Through the line that contains "destruct reply as", return the data below exactly, starting at its first line; leave the rest out.

## Exercise data
═══

Lemma retired_feed_stays_out_witness :
  feeds retire_one.1 !! "feed-1" = None
  ∧ @handle_ingest_feed admin_crates _ id "key" sample_chain [] sample_clock 10
      sample_resubmission retire_one.1 one_feed
    = (one_feed, Ok (rejection "blocked")).
Proof.
  destruct retire_one as [d [reply|e]] eqn:E.
  2: { exfalso. assert (retire_one.2 = Err e) as E2 by (by rewrite E). vm_compute in E2. done. }
  destruct reply as [status msg|status body evs].
  1: { exfalso. assert (retire_one.2 = Ok (AdminReply.Refused status msg)) as E2 by (by rewrite E).
       vm_compute in E2. done. }
  unfold retire_one in E.
  destruct (@retired_feed_stays_out admin_crates _ id "key" 0 500 (Some (Some "secret")) "secret"
    "feed-1" (FeedRow.mk sample_feed None None None None) one_feed d status body evs E)
    as [Hgone Hout].
  - vm_compute. reflexivity.
  - reflexivity.
  - intros n Hn. by apply not_elem_of_nil in Hn.
  - intros Heq. vm_compute in Heq. discriminate Heq.
  - split; [exact Hgone|].
    exact (Hout sample_chain [] sample_clock 10%nat sample_resubmission d one_feed
      ltac:(done) ltac:(discriminate) (or_introl eq_refl)).
Defined.

Definition relocate_one : PatchFeedRequest :=
  PatchFeedRequest.mk (Some "https://b.example/feed.xml") (Some "the host closed").

Lemma relocation_hands_over_witness :
  ∃ d evs, @handle_patch_feed admin_crates "key" 0 500 (Some (Some "secret")) "secret" "feed-1"
      relocate_one one_feed = (d, Ok (AdminReply.Done 204 AdminBody.Empty evs))
    ∧ @node_ok admin_crates d
    ∧ classify_submission "feed-1" "https://b.example/feed.xml" "https://b.example/feed.xml" d
      = (d, Ok SubmissionClass.Update).
Proof.
  destruct (@handle_patch_feed admin_crates "key" 0 500 (Some (Some "secret")) "secret" "feed-1"
    relocate_one one_feed) as [d r] eqn:E.
  assert (match r with Ok (AdminReply.Done s AdminBody.Empty _) => (s =? 204)%Z | _ => false end = true)
    as Hr.
  { change r with (snd (d, r)). rewrite <-E. vm_compute. reflexivity. }
  destruct r as [[status msg|status body evs]|e]; [discriminate Hr| |discriminate Hr].
  destruct body; try discriminate Hr. apply Z.eqb_eq in Hr as ->.
  destruct (@relocation_hands_over admin_crates _ id "key" 0 500 (Some (Some "secret")) "secret"
    "feed-1" relocate_one "https://b.example/feed.xml" (FeedRow.mk sample_feed None None None None)
    one_feed d 204 AdminBody.Empty evs one_feed_ok) as (Hok & _ & Hc & _);
    [vm_compute; reflexivity|reflexivity|exact E|].
  exists d, evs. by split_and!.
Defined.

═══

## Response area
Lemma retired_feed_stays_out_witness :
  feeds retire_one.1 !! "feed-1" = None
  ∧ @handle_ingest_feed admin_crates _ id "key" sample_chain [] sample_clock 10
      sample_resubmission retire_one.1 one_feed
    = (one_feed, Ok (rejection "blocked")).
Proof.
  destruct retire_one as [d [reply|e]] eqn:E.
  2: { exfalso. assert (retire_one.2 = Err e) as E2 by (by rewrite E). vm_compute in E2. done. }
  destruct reply as [status msg|status body evs].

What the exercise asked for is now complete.